Stored items:
----------

(** Storing a value changes what is found under its own number only. *)
Lemma get_attr_add_ref d id v id' :
  dict_ok d -> 0 <= id -> 0 <= id' -> v <> [] -> Z.of_nat (length (abuf_ d) + length v) < 2 ^ 16 ->
  dict_ok (add_ref id v d)
  /\ get_attr (add_ref id v d) id' = (if decide (id' = id) then Some v else get_attr d id')
  /\ length (abuf_ (add_ref id v d)) = (length (abuf_ d) + length v)%nat.
Proof.
  intros [Hp Hl] Hid Hid' Hv Hlen. unfold add_ref. rewrite !wrap_small by (unfold in_u; lia).
  rewrite !Nat2Z.id, take_ge by lia.
  set (avec := if Z.of_nat (length (avec_ d)) <=? id then _ else _).
  assert (forall i, avec !! i = if decide (i < length (avec_ d))%nat then avec_ d !! i
                                else if decide (i < length avec)%nat then Some (0, 0) else None) as Ha.
  { intros i. unfold avec at 1. destruct (Z.leb_spec (Z.of_nat (length (avec_ d))) id) as [Hle|Hle].
    - assert (length avec = Z.to_nat (1 + id)) as Hla
        by (unfold avec; destruct (Z.leb_spec (Z.of_nat (length (avec_ d))) id); [apply length_resize | lia]).
      rewrite Hla. destruct (decide (i < length (avec_ d))%nat) as [H|H].
      + rewrite lookup_resize by lia. destruct (avec_ d !! i) eqn:E; [done|]. apply lookup_ge_None in E. lia.
      + destruct (decide (i < Z.to_nat (1 + id))%nat).
        * rewrite lookup_resize by lia. rewrite (lookup_ge_None_2 (avec_ d)) by lia. done.
        * apply lookup_ge_None_2. rewrite length_resize. lia.
    - assert (length avec = length (avec_ d)) as Hla
        by (unfold avec; destruct (Z.leb_spec (Z.of_nat (length (avec_ d))) id); [lia | done]).
      rewrite Hla. destruct (decide (i < length (avec_ d))%nat); [done|]. apply lookup_ge_None_2. lia. }
  assert (Z.to_nat id < length avec)%nat as Hlt.
  { unfold avec. destruct (Z.leb_spec (Z.of_nat (length (avec_ d))) id); [rewrite length_resize|]; lia. }
  assert (blit (length (abuf_ d)) v (abuf_ d ++ replicate (length v) 0) = abuf_ d ++ v) as Hb.
  { pose proof (blit_app (abuf_ d) (replicate (length v) 0) [] v) as H. rewrite !app_nil_r in H. apply H.
    rewrite length_replicate. done. }
  rewrite Hb. split_and!.
  - split; cbn [avec_ abuf_]; rewrite length_app; [|lia]. intros i idx len Hi.
    destruct (decide (i = Z.to_nat id)) as [->|Hne].
    + rewrite list_lookup_insert_eq in Hi by done. injection Hi as <- <-. lia.
    + rewrite list_lookup_insert_ne in Hi by done. rewrite Ha in Hi.
      destruct (decide _); [apply Hp in Hi; lia|]. destruct (decide _); [injection Hi as <- <-; lia | done].
  - unfold get_attr. cbn [avec_ abuf_]. destruct (decide (id' = id)) as [->|Hne].
    + rewrite list_lookup_insert_eq by done. destruct (Z.eqb_spec (Z.of_nat (length v)) 0) as [E|_];
        [destruct v; [done | simpl in E; lia]|].
      rewrite !Nat2Z.id. f_equal. rewrite <- (app_nil_r (_ ++ v)), <- app_assoc. apply slice_at; done.
    + rewrite list_lookup_insert_ne by lia. rewrite Ha.
      destruct (decide _) as [H|H].
      * destruct (avec_ d !! Z.to_nat id') as [[idx len]|] eqn:E; [|done].
        destruct (len =? 0); [done|]. f_equal. destruct (Hp _ _ _ E) as (H1 & H2 & H3).
        unfold slice. rewrite drop_app_le by lia. rewrite take_app_le by (rewrite length_drop; lia). done.
      * rewrite (lookup_ge_None_2 (avec_ d)) by lia. destruct (decide _); done.
  - cbn [abuf_]. apply length_app.
Qed.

----------

Exercise brief:
Restate the records above verbatim, omitting no line.

Answer box:
(** Storing a value changes what is found under its own number only. *)
Lemma get_attr_add_ref d id v id' :
  dict_ok d -> 0 <= id -> 0 <= id' -> v <> [] -> Z.of_nat (length (abuf_ d) + length v) < 2 ^ 16 ->
  dict_ok (add_ref id v d)
  /\ get_attr (add_ref id v d) id' = (if decide (id' = id) then Some v else get_attr d id')
  /\ length (abuf_ (add_ref id v d)) = (length (abuf_ d) + length v)%nat.
Proof.
  intros [Hp Hl] Hid Hid' Hv Hlen. unfold add_ref. rewrite !wrap_small by (unfold in_u; lia).
  rewrite !Nat2Z.id, take_ge by lia.
  set (avec := if Z.of_nat (length (avec_ d)) <=? id then _ else _).
  assert (forall i, avec !! i = if decide (i < length (avec_ d))%nat then avec_ d !! i
                                else if decide (i < length avec)%nat then Some (0, 0) else None) as Ha.
  { intros i. unfold avec at 1. destruct (Z.leb_spec (Z.of_nat (length (avec_ d))) id) as [Hle|Hle].
    - assert (length avec = Z.to_nat (1 + id)) as Hla
        by (unfold avec; destruct (Z.leb_spec (Z.of_nat (length (avec_ d))) id); [apply length_resize | lia]).
      rewrite Hla. destruct (decide (i < length (avec_ d))%nat) as [H|H].
      + rewrite lookup_resize by lia. destruct (avec_ d !! i) eqn:E; [done|]. apply lookup_ge_None in E. lia.
      + destruct (decide (i < Z.to_nat (1 + id))%nat).
        * rewrite lookup_resize by lia. rewrite (lookup_ge_None_2 (avec_ d)) by lia. done.
        * apply lookup_ge_None_2. rewrite length_resize. lia.
    - assert (length avec = length (avec_ d)) as Hla
        by (unfold avec; destruct (Z.leb_spec (Z.of_nat (length (avec_ d))) id); [lia | done]).
      rewrite Hla. destruct (decide (i < length (avec_ d))%nat); [done|]. apply lookup_ge_None_2. lia. }
  assert (Z.to_nat id < length avec)%nat as Hlt.
  { unfold avec. destruct (Z.leb_spec (Z.of_nat (length (avec_ d))) id); [rewrite length_resize|]; lia. }
  assert (blit (length (abuf_ d)) v (abuf_ d ++ replicate (length v) 0) = abuf_ d ++ v) as Hb.
  { pose proof (blit_app (abuf_ d) (replicate (length v) 0) [] v) as H. rewrite !app_nil_r in H. apply H.
    rewrite length_replicate. done. }
  rewrite Hb. split_and!.
  - split; cbn [avec_ abuf_]; rewrite length_app; [|lia]. intros i idx len Hi.
    destruct (decide (i = Z.to_nat id)) as [->|Hne].
    + rewrite list_lookup_insert_eq in Hi by done. injection Hi as <- <-. lia.
    + rewrite list_lookup_insert_ne in Hi by done. rewrite Ha in Hi.
      destruct (decide _); [apply Hp in Hi; lia|]. destruct (decide _); [injection Hi as <- <-; lia | done].
  - unfold get_attr. cbn [avec_ abuf_]. destruct (decide (id' = id)) as [->|Hne].
    + rewrite list_lookup_insert_eq by done. destruct (Z.eqb_spec (Z.of_nat (length v)) 0) as [E|_];
        [destruct v; [done | simpl in E; lia]|].
      rewrite !Nat2Z.id. f_equal. rewrite <- (app_nil_r (_ ++ v)), <- app_assoc. apply slice_at; done.
    + rewrite list_lookup_insert_ne by lia. rewrite Ha.
      destruct (decide _) as [H|H].
      * destruct (avec_ d !! Z.to_nat id') as [[idx len]|] eqn:E; [|done].
        destruct (len =? 0); [done|]. f_equal. destruct (Hp _ _ _ E) as (H1 & H2 & H3).
        unfold slice. rewrite drop_app_le by lia. rewrite take_app_le by (rewrite length_drop; lia). done.
      * rewrite (lookup_ge_None_2 (avec_ d)) by lia. destruct (decide _); done.
  - cbn [abuf_]. apply length_app.
Qed.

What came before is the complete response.